Records from a dataset
>>>>>
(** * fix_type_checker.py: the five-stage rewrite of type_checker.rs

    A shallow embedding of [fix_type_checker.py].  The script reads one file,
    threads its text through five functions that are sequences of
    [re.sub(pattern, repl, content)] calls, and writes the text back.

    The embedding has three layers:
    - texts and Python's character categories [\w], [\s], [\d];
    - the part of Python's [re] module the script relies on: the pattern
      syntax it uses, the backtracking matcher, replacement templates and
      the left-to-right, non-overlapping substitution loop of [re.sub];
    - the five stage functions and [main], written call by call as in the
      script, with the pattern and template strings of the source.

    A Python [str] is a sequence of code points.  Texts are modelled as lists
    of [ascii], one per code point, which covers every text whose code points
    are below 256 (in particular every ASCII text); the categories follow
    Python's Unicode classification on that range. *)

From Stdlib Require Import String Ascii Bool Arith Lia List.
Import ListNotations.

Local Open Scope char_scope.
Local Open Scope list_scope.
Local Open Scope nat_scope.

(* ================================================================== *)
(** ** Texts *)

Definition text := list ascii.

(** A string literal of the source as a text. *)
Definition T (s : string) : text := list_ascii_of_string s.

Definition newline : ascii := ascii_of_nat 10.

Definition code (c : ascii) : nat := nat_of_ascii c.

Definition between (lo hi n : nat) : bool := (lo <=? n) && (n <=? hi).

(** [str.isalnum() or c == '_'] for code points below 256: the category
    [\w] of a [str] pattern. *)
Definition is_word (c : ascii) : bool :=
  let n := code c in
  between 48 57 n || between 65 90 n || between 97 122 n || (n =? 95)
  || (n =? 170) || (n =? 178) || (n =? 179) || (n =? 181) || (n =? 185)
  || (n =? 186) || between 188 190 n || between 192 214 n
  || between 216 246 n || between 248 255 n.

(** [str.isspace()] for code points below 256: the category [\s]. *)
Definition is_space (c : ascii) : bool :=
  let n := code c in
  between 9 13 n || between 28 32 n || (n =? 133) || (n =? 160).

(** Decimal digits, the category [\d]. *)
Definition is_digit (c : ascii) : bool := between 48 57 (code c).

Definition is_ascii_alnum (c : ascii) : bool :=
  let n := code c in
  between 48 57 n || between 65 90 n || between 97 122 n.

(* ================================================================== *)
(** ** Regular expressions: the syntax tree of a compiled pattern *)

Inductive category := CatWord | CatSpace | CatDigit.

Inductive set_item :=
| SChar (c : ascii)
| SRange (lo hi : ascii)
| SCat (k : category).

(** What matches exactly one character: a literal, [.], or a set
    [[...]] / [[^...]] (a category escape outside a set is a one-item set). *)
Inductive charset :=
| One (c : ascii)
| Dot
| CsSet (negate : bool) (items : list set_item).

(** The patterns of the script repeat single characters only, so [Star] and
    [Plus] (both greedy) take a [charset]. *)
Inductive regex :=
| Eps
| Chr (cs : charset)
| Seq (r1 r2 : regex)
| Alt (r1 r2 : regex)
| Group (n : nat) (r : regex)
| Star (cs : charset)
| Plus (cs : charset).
<<<<<
>>>>>
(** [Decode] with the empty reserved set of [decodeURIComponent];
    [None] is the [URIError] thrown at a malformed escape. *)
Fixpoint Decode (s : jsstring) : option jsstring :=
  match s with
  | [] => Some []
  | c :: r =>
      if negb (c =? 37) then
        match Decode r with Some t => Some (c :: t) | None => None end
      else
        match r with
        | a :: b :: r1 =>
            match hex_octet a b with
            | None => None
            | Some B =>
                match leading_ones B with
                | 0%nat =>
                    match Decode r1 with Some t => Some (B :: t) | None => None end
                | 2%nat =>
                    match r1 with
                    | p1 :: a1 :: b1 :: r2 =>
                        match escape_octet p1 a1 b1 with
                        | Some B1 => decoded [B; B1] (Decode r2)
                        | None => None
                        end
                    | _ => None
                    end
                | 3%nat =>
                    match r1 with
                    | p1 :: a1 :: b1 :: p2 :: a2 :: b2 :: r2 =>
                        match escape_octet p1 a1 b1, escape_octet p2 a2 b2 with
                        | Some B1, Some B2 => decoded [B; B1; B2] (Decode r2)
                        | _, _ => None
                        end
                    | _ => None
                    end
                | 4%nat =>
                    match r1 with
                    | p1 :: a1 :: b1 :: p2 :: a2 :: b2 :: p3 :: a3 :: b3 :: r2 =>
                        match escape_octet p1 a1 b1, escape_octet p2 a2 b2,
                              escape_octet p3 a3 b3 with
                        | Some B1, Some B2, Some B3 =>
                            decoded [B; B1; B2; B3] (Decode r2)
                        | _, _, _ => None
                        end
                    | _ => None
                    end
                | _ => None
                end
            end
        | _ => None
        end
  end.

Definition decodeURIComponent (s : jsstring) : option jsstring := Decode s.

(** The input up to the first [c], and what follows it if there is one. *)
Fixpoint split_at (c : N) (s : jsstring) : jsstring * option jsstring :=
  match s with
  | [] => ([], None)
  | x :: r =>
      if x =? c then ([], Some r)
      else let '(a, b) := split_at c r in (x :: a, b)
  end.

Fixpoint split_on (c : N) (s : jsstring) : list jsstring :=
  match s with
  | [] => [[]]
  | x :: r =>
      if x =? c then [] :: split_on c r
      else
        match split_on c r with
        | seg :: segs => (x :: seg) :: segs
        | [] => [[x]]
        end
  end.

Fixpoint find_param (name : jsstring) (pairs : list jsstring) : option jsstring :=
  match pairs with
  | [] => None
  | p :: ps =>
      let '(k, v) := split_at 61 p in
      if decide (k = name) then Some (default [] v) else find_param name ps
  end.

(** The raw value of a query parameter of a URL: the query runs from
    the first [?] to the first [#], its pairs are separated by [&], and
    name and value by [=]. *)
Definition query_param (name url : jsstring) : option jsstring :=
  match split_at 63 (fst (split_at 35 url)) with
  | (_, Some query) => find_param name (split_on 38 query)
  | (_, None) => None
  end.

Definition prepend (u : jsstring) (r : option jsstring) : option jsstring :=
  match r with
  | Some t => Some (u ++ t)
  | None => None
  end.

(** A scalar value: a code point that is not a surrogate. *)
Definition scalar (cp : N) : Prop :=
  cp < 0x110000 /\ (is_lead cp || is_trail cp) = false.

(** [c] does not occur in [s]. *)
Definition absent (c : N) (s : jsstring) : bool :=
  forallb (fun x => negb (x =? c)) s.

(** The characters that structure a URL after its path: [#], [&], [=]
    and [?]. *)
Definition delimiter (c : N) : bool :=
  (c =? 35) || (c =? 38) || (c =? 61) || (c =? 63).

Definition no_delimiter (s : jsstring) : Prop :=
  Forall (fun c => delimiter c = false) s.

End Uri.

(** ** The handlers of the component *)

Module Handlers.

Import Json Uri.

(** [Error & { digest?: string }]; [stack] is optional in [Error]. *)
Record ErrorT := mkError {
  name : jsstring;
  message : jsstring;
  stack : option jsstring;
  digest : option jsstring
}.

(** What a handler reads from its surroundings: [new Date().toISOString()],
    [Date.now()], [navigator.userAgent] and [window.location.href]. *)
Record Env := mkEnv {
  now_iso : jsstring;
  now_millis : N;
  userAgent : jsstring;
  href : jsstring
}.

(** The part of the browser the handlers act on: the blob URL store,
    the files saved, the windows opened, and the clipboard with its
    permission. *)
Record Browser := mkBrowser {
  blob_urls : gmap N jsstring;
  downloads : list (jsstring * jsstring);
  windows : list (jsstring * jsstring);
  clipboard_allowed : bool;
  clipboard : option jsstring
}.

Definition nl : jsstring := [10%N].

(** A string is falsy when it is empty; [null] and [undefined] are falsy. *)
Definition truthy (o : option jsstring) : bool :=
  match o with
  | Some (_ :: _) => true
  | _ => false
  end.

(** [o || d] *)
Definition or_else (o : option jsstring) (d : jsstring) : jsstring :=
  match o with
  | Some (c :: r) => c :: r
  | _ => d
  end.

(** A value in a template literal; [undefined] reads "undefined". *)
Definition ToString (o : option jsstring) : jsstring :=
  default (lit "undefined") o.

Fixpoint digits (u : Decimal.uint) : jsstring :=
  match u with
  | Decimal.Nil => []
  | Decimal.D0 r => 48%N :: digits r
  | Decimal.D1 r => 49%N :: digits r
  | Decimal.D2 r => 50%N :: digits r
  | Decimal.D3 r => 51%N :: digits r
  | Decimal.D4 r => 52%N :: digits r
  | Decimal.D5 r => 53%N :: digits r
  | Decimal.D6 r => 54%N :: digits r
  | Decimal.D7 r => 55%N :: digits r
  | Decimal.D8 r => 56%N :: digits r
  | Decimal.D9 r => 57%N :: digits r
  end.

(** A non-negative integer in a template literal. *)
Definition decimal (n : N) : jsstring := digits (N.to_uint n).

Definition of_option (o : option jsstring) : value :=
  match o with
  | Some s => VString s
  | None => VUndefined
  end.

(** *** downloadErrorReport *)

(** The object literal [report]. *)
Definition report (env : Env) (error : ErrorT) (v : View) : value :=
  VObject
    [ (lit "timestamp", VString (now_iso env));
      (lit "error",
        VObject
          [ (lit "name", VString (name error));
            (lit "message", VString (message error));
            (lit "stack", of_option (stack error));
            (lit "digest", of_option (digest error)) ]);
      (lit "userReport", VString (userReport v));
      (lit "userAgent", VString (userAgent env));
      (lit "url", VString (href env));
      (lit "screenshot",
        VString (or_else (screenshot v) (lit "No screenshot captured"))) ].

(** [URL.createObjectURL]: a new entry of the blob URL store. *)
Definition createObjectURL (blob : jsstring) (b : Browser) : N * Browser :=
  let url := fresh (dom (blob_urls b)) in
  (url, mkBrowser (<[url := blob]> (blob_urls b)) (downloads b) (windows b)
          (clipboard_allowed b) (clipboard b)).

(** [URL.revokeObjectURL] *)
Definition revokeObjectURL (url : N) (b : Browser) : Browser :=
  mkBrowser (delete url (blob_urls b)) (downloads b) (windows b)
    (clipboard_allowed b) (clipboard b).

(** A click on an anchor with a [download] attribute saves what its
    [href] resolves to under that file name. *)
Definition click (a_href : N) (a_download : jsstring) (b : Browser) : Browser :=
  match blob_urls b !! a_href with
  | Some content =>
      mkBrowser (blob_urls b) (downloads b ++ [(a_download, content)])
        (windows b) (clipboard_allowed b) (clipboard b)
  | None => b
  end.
<<<<<
WORK REQUEST: Filter the entries down to the lines with the word "that" in them, and copy those lines.

EXERCISE SOLUTION:
    threads its text through five functions that are sequences of
    Python's Unicode classification on that range. *)
(** A scalar value: a code point that is not a surrogate. *)
(** The characters that structure a URL after its path: [#], [&], [=]
    [href] resolves to under that file name. *)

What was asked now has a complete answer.